それを受け止めて、途切れ途切れの話が終わるまで待った。
「ずっと、帰ってこなくて、探しに行ったら……あの電話の人に、」
電話越しに見た映像がトラウマになっていて、その夢をよく見るらしい。
「まだ帰ってこない……いつになったら帰ってきてくれるの」
部屋着を濡らす程大粒の涙を何滴も零してはしゃくりあげていた。
「……いつか、そのうち」
なんて言うけど、もう帰ってこないって、薄々気付いてる。
(…そろそろ行かなきゃ)
ーーー
「今日はホテルでイチャイチャかぁ~、いいねぇ、じゃあお兄さんも犯したあのホテルにしよっか♪」
外に出たくないのに、言うことを聞かなかったら写真をばらまくと脅された。
兄がレイプされた場所と同じ部屋に連れてこられた。
「ここであの日セックスしてたんだよ、懐かしいな~君のお兄さんそれまで処女だったのにね」
聞きたくないことを沢山聞かされた。
高校時代兄がアルバイトで酔った客に暴行されたこと、俺達の為に援交してお金を貯めていたこと。

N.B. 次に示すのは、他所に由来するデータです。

Lemma stored_sim_l m u p bs u' : machine_sim m u -> stored u p bs u' -> stored m p bs u'.
Proof.
  intros Hs (h & E & Hs'). exists h. rewrite (sim_heap _ _ Hs). split; [done|]. etransitivity; [|exact Hs'].
  destruct Hs as [? ? ? ? ?]. by split.
Qed.

Lemma quiet_from m a : quiet (inside_contract pr a) (machine_sim m).
Proof. split; [apply stable_inside|]. intros u u' Hu Hs. split; [by etransitivity|by apply guar_sim]. Qed.

Lemma quiet_stored m a p bs : quiet (inside_contract pr a) (stored m p bs).
Proof. split; [apply stable_inside|]. intros u u' Hu Hs. split; [by eapply stored_trans_sim|by apply guar_sim]. Qed.

(** The store of a copy, from the machine [m] up to message counters. *)
Lemma copy_step a m src n dst bs u :
  mem_load (heap m) src n = Some bs -> accessible (heap m) dst n -> store_ok a m dst bs -> machine_sim m u ->
  exists bs' h, mem_load (heap u) src n = Some bs' /\ mem_store (heap u) dst bs' = Some h /\
    guar (inside_contract pr a) u (set_heap h u) /\ stored m dst bs (set_heap h u).
Proof.
  intros HL HA Hok Hs. rewrite <- (sim_heap _ _ Hs). destruct (mem_load_length _ _ _ _ HL) as [Hl _].
  destruct (mem_store_accessible (heap m) dst bs) as [h Eh]; [by rewrite Hl|]. exists bs, h.
  assert (St : stored u dst bs (set_heap h u)) by (exists h; split; [by rewrite <- (sim_heap _ _ Hs)|done]).
  split_and!; [done|done| |by eapply stored_sim_l].
  intros [Hh Hv]. rewrite (sk_held SL) in *. split; [done|]. by eapply Hok.
Qed.

Lemma inside_memcpyGL this gl d dO s sO n dp ds sp ss bs a m :
  backed_by m gl d -> slot_at m d dp ds -> slot_at m s sp ss ->
  is_size (n + dO) -> n + dO <= ds -> is_size (n + sO) -> n + sO <= ss ->
  mem_load (heap m) (ptr_add sp sO) n = Some bs -> accessible (heap m) (ptr_add dp dO) n -> store_ok a m (ptr_add dp dO) bs ->
  safe (inside_contract pr a) (CommunicationManager.memcpyGL this gl dO s sO n) (fun _ => stored m (ptr_add dp dO) bs) m.
Proof.
  intros Hb Hd Hs ???? HL HA Hok.
  eapply (triple_memcpyGL (inside_contract pr a)) with (P := machine_sim m); [apply quiet_from|apply quiet_stored| | |done..| |done].
  - intros u Hu. by rewrite <- Hu.
  - intros u [Hu|Hu]; [by rewrite <- Hu|]. by rewrite !(stored_slot_at _ _ _ _ _ _ _ Hu).
  - intros u Hu. by eapply copy_step.
Qed.
(** The head is advanced over the stored token. *)
Lemma triple_advance hp hc lo sent tok :
  hp < lo + gCapacity g -> hp < last -> all !! Z.to_nat (hp - t0) = Some tok ->
  triple producer_contract (producing hp hc lo sent (Some tok)) (CircularBuffer.advanceHead pcb 1)
    (fun _ => producing (hp + 1) hc lo None None).
Proof.
  intros Hroom Hlast Htok. unfold CircularBuffer.advanceHead. apply triple_producer_depth. intros v Hv ? ?.
  apply triple_producing. intros tc0 tp0 m0 Hch0 _. pose proof (chan_bounds _ _ _ _ _ Hch0).
  cbv zeta. cbn [CircularBuffer._capacity Base.circular_buffer_at]. rewrite wrap64_small by size_lia.
  apply triple_throw_if; [case_bool; lia|].
  eapply triple_read_size; [apply _|apply producing_stable|intros m (? & ? & Hch & _); apply Hch|].
  rewrite wrap64_small by size_lia. apply triple_update; [apply producing_stable|].
  intros m (tc & tp & Hch & ? & _ & Hp). specialize (Hp tok eq_refl).
  destruct (store_counter _ _ _ _ m 0 (hp + 1) (ch_producer _ _ _ _ _ Hch)) as (hm & E & St & W); [by left|].
  exists (set_heap hm m). cbn [CircularBuffer._headAdvanceCounter Base.circular_buffer_at] in *.
  change (_HICR_CHANNEL_HEAD_ADVANCE_COUNT_IDX * SIZEOF_SIZE_T) with 0. rewrite E.
  pose proof (stored_head _ _ _ _ (hp + 1) _ (ch_producer _ _ _ _ _ Hch) (cb_separate_at _ _) ltac:(size_lia) St) as HP.
  pose proof (chan_bounds _ _ _ _ _ Hch). destruct (ch_order _ _ _ _ _ Hch) as (? & ? & ? & ?).
  assert (Hnew : chan (hp + 1) hc tc tp (set_heap hm m)).
  { eapply chan_store_producer; [done|exact W|done|lia..|]. intros i Hi. replace i with hp by lia. by rewrite Hp. }
  split_and!; [done| |exists tc, tp; by split_and!; [|lia|..]].
  intros hp1 hc1 tc1 tp1 Hch1. destruct (chan_inj _ _ _ _ _ _ _ _ _ Hch Hch1) as (-> & -> & -> & ->).
  exists (hp1 + 1), hc1. split; [done|lia].
Qed.

(** The head is copied to the consumer. *)
Lemma triple_publish this hp hc lo :
  triple producer_contract (producing hp hc lo None None)
    (CommunicationManager.memcpyGL this (Producer._consumerCoordinationBuffer p)
       (_HICR_CHANNEL_HEAD_ADVANCE_COUNT_IDX *w SIZEOF_SIZE_T)
       (Producer.coordination p) (_HICR_CHANNEL_HEAD_ADVANCE_COUNT_IDX *w SIZEOF_SIZE_T) SIZEOF_SIZE_T)
    (fun _ => producing hp hp lo None None).
Proof.
  apply triple_producing. intros tc0 tp0 m0 Hch0 _.
  destruct (ch_pslot _ _ _ _ _ Hch0) as [? _], (ch_cslot _ _ _ _ _ Hch0) as [? _].
  change (_HICR_CHANNEL_HEAD_ADVANCE_COUNT_IDX *w SIZEOF_SIZE_T) with 0. change SIZEOF_SIZE_T with 8.
  eapply triple_memcpyGL with (dp := gConsumer g) (ds := nc) (sp := gProducer g) (ss := np);
    [apply _|apply producing_quiet|apply producing_quiet|intros m Hm; apply (producing_slots _ _ _ _ _ _ Hm)| |size_lia|lia|size_lia|lia|].
  - intros m [Hm|Hm]; destruct (producing_slots _ _ _ _ _ _ Hm) as (? & ? & ? & ? & _); done.
  - intros m (tc & tp & Hch & ? & _).
    destruct (load_size_bytes _ _ _ (proj1 (ch_producer _ _ _ _ _ Hch))) as (bs & Ebs & Hl & Hv).
    destruct (mem_store_accessible (heap m) (ptr_add (gConsumer g) 0) bs) as [h Eh].
    { rewrite Hl. eapply load_size_accessible. apply (ch_consumer _ _ _ _ _ Hch). }
    assert (St : stored m (ptr_add (gConsumer g) 0) bs (set_heap h m)) by (by exists h).
    pose proof (stored_counter_head (gCapacity g) _ _ _ _ _ _ St Hl (ch_consumer _ _ _ _ _ Hch)) as HC. rewrite Hv in HC.
    pose proof (chan_bounds _ _ _ _ _ Hch).
    destruct (chan_store_consumer hp hc tc tp hp tc m (set_heap h m)) as [Hch' _];
      [done|eapply writes_stored; [exact St|constructor|lia|lia]|done|lia..|].
    exists bs, h. split_and!; [done|done| |exists tc, tp; by split_and!].
    intros hp1 hc1 tc1 tp1 Hch1. destruct (chan_inj _ _ _ _ _ _ _ _ _ Hch Hch1) as (-> & -> & -> & ->).
    exists hp1, hp1. split; [done|lia].
Qed.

どうしてそれをこの男が知っているのかは分からなかったけど、もうどうでも良かった。
結局俺も、あの人と同じ道を辿っていくだけ。
(今度は俺が、守る番だ)
弟や兄を守っていけるように尽くすだけ、
こんな地獄みたいな日々が、せめて俺で最後になるように。
ーーーーー
もう少し短めにして想像で考えてたもう少し後の話も入れたかったですが時間が無いのでこの辺で………(大分ぐだぐだになってしまいました)
りせまや生徒会が書けなかったのが心残りです、今年はメイン多めだった気がするので来年はサブや他の作品にも手を加えていきたい…(抱負)
軽くですがこのお話の5人のその後は
郁人がネカフェ 野宿などでお金もなくなっていき破滅しそうなところで澪と再会、その後優馬が自分の代わりになっていることに気付き絶望
未来斗の耳は良くなるもののトラウマは治らず性格が暗くなる、それを海斗が支えていく
というのが考えていた流れですがこの後は自由に妄想していただいて大丈夫です
基本的にうちの子が自分以外の人に見てもらえるのがとても嬉しいので二次創作や妄想は大歓迎です!(と言っても文だけなので見た目が難しいかと思いますが…)
そこは自分に画力が芽生えることを祈るばかりです
長くなってしまったのでこの辺で、今年もありがとうございました、良いお年を!